What to produce: What lines in the listing include "Hsync"? Return a copy of each.

── Exercise data

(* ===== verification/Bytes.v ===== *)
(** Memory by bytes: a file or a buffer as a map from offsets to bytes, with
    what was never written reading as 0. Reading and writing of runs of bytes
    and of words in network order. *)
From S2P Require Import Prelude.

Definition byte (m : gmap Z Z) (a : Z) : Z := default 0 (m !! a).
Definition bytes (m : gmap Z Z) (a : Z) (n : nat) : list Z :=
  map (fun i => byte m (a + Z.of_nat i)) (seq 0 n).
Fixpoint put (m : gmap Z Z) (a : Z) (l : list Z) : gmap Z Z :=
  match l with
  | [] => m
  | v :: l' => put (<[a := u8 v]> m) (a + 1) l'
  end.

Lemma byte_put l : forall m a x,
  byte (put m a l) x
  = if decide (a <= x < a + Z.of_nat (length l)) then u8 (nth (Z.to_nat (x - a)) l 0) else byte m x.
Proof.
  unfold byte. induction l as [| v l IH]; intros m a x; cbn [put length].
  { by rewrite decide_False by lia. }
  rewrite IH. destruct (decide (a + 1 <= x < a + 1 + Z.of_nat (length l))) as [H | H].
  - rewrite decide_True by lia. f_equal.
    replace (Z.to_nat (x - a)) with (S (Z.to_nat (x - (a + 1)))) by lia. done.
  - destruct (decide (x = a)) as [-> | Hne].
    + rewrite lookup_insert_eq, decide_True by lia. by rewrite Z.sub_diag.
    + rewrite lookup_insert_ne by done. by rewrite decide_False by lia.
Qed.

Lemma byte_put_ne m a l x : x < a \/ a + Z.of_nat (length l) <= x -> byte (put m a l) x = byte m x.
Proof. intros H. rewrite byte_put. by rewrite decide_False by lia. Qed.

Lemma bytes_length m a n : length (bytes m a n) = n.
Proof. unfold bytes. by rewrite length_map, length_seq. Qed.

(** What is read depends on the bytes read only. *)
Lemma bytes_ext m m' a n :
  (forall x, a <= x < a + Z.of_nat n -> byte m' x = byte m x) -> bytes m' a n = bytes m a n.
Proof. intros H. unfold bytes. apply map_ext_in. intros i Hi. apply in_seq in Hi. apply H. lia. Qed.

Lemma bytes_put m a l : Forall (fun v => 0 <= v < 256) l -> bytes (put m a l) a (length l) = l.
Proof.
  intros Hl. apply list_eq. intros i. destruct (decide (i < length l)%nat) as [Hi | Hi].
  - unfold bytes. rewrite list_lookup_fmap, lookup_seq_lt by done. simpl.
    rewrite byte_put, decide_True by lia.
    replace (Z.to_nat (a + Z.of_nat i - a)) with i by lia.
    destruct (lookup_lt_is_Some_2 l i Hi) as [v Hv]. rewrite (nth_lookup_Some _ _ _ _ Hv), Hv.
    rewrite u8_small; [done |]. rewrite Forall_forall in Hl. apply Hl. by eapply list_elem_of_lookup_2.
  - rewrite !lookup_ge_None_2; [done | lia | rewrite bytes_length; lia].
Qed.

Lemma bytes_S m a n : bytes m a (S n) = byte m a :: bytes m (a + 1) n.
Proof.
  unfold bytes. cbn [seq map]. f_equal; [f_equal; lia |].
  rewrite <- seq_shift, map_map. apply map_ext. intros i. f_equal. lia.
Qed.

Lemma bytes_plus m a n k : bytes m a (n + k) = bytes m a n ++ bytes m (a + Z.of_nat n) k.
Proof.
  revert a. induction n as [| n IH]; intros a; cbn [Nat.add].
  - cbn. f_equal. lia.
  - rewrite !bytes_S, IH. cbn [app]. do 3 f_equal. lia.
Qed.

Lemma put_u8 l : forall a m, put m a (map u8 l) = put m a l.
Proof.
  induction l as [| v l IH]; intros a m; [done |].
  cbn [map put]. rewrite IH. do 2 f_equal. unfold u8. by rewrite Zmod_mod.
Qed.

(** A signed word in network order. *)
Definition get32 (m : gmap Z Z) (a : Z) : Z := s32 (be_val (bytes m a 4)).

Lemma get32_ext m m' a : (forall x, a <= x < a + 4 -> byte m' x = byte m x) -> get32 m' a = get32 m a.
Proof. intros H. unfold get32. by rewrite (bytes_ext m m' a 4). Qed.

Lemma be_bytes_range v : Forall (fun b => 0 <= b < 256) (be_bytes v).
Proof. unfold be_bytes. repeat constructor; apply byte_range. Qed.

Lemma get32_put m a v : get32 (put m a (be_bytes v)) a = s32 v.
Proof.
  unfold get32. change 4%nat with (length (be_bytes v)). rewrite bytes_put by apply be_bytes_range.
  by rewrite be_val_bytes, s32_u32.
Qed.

────
── Exercise data

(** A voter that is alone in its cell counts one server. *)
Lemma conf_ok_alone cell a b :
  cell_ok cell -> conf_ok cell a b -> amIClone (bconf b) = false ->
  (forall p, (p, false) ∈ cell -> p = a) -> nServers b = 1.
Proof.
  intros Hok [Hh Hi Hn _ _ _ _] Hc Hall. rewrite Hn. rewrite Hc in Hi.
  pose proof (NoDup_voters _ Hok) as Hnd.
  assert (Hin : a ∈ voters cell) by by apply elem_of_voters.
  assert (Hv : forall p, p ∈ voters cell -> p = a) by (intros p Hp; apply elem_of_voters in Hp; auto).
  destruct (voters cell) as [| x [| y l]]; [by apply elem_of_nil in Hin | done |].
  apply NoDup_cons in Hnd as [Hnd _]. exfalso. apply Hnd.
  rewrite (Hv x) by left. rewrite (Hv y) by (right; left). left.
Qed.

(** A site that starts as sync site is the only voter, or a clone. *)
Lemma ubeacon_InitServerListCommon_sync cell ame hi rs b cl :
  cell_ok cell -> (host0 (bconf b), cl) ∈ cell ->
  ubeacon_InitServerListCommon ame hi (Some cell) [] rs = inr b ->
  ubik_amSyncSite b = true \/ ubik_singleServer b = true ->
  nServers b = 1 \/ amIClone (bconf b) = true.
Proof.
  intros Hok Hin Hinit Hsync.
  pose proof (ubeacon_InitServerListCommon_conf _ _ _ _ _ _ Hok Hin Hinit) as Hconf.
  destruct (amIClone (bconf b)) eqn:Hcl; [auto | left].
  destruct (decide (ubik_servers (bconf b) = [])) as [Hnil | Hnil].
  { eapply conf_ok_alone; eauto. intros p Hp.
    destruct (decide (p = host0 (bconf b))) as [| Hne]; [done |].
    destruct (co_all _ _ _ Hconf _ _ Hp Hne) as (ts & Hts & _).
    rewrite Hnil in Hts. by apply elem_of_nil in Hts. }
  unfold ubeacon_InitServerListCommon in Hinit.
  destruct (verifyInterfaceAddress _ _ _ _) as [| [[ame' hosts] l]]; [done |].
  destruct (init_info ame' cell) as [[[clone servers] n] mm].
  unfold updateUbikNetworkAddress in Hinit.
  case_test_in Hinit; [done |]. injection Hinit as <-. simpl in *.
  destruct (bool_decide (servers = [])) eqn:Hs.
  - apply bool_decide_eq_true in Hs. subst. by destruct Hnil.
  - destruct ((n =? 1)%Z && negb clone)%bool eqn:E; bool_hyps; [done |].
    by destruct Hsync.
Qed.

────

The completed task:
  intros Hok Hin Hinit Hsync.
    by destruct Hsync.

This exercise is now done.